* _Exercise description_:
What is needed is every line of the data that includes the word "NetworkId". Please copy each one.

* _Information_:
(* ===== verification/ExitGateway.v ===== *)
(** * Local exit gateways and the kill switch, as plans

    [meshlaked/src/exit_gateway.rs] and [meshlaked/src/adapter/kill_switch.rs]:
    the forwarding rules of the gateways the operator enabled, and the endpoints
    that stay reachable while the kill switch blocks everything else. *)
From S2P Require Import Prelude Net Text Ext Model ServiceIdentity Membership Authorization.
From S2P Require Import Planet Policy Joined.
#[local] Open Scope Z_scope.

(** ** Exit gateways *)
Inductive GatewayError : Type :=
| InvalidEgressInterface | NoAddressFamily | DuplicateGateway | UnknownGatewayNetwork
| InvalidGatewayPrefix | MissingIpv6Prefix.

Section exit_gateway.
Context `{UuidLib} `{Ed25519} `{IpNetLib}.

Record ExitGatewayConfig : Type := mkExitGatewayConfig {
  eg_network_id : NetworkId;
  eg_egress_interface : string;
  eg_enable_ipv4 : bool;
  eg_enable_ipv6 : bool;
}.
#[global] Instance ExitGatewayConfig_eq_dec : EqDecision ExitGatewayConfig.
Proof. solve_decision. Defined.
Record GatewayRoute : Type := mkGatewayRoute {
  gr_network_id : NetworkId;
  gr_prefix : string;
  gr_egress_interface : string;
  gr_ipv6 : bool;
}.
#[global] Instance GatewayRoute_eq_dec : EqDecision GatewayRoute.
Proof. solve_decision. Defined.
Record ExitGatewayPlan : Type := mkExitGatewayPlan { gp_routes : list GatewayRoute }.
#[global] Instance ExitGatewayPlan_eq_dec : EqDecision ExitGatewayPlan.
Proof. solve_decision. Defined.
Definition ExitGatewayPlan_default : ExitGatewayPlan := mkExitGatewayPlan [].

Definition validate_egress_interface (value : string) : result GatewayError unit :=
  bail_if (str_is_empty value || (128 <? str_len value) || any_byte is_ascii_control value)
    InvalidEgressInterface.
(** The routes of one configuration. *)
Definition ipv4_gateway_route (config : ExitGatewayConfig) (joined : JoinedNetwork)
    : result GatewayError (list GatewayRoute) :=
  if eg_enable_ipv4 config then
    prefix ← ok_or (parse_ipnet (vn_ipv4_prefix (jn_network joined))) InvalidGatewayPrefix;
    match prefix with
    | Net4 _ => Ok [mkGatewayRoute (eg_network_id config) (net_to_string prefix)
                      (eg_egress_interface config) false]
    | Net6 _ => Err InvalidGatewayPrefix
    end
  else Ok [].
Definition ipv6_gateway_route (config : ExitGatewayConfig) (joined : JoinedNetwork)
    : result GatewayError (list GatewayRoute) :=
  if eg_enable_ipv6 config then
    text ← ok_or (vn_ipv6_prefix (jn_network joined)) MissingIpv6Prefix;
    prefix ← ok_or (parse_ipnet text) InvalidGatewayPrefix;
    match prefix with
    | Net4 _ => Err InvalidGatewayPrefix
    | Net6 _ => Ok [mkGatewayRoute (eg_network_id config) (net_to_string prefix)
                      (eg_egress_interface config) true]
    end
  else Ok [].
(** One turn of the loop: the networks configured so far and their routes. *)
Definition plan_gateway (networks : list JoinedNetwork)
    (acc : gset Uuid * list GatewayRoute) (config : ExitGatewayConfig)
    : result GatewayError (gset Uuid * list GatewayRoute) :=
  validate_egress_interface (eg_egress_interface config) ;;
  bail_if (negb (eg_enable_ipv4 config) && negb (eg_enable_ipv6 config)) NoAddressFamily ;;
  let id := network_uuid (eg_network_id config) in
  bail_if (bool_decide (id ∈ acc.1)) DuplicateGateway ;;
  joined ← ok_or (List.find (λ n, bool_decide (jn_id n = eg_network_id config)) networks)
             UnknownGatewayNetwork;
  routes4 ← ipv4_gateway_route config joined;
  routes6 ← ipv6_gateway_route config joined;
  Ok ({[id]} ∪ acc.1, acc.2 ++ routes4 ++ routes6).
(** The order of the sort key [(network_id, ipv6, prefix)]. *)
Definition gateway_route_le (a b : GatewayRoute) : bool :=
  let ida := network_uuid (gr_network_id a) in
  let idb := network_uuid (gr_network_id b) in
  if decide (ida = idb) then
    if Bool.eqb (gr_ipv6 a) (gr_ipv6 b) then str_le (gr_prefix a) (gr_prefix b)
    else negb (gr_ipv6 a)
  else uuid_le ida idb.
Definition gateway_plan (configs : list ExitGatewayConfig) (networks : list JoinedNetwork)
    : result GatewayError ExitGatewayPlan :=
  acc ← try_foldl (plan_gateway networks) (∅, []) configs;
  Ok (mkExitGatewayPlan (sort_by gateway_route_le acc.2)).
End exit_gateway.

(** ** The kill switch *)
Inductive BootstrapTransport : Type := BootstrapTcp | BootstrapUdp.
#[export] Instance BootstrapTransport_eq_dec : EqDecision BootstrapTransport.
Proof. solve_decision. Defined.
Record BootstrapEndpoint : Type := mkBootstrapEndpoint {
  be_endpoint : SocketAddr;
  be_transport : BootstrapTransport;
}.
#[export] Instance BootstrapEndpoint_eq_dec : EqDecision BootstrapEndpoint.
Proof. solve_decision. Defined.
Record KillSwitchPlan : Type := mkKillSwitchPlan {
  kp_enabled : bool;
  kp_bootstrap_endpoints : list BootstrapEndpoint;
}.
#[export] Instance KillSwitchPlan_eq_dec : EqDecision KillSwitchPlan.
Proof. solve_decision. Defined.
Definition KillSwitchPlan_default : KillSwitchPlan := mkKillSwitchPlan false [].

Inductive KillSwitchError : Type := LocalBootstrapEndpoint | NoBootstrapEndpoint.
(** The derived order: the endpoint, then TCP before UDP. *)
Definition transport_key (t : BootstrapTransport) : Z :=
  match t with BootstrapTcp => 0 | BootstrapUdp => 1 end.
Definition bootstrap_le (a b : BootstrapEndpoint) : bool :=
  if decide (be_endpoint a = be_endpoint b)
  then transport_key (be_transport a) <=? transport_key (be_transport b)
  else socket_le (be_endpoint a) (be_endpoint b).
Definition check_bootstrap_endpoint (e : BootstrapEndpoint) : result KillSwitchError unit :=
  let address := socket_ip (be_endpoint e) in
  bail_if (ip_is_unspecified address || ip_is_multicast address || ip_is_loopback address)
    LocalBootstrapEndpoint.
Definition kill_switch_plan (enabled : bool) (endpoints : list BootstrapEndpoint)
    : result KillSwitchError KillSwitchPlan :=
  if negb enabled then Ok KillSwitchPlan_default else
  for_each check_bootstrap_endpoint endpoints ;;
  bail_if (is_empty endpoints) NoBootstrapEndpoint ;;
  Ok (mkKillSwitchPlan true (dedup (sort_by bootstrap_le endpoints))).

* _Solution for this problem_:
  eg_network_id : NetworkId;
  gr_network_id : NetworkId;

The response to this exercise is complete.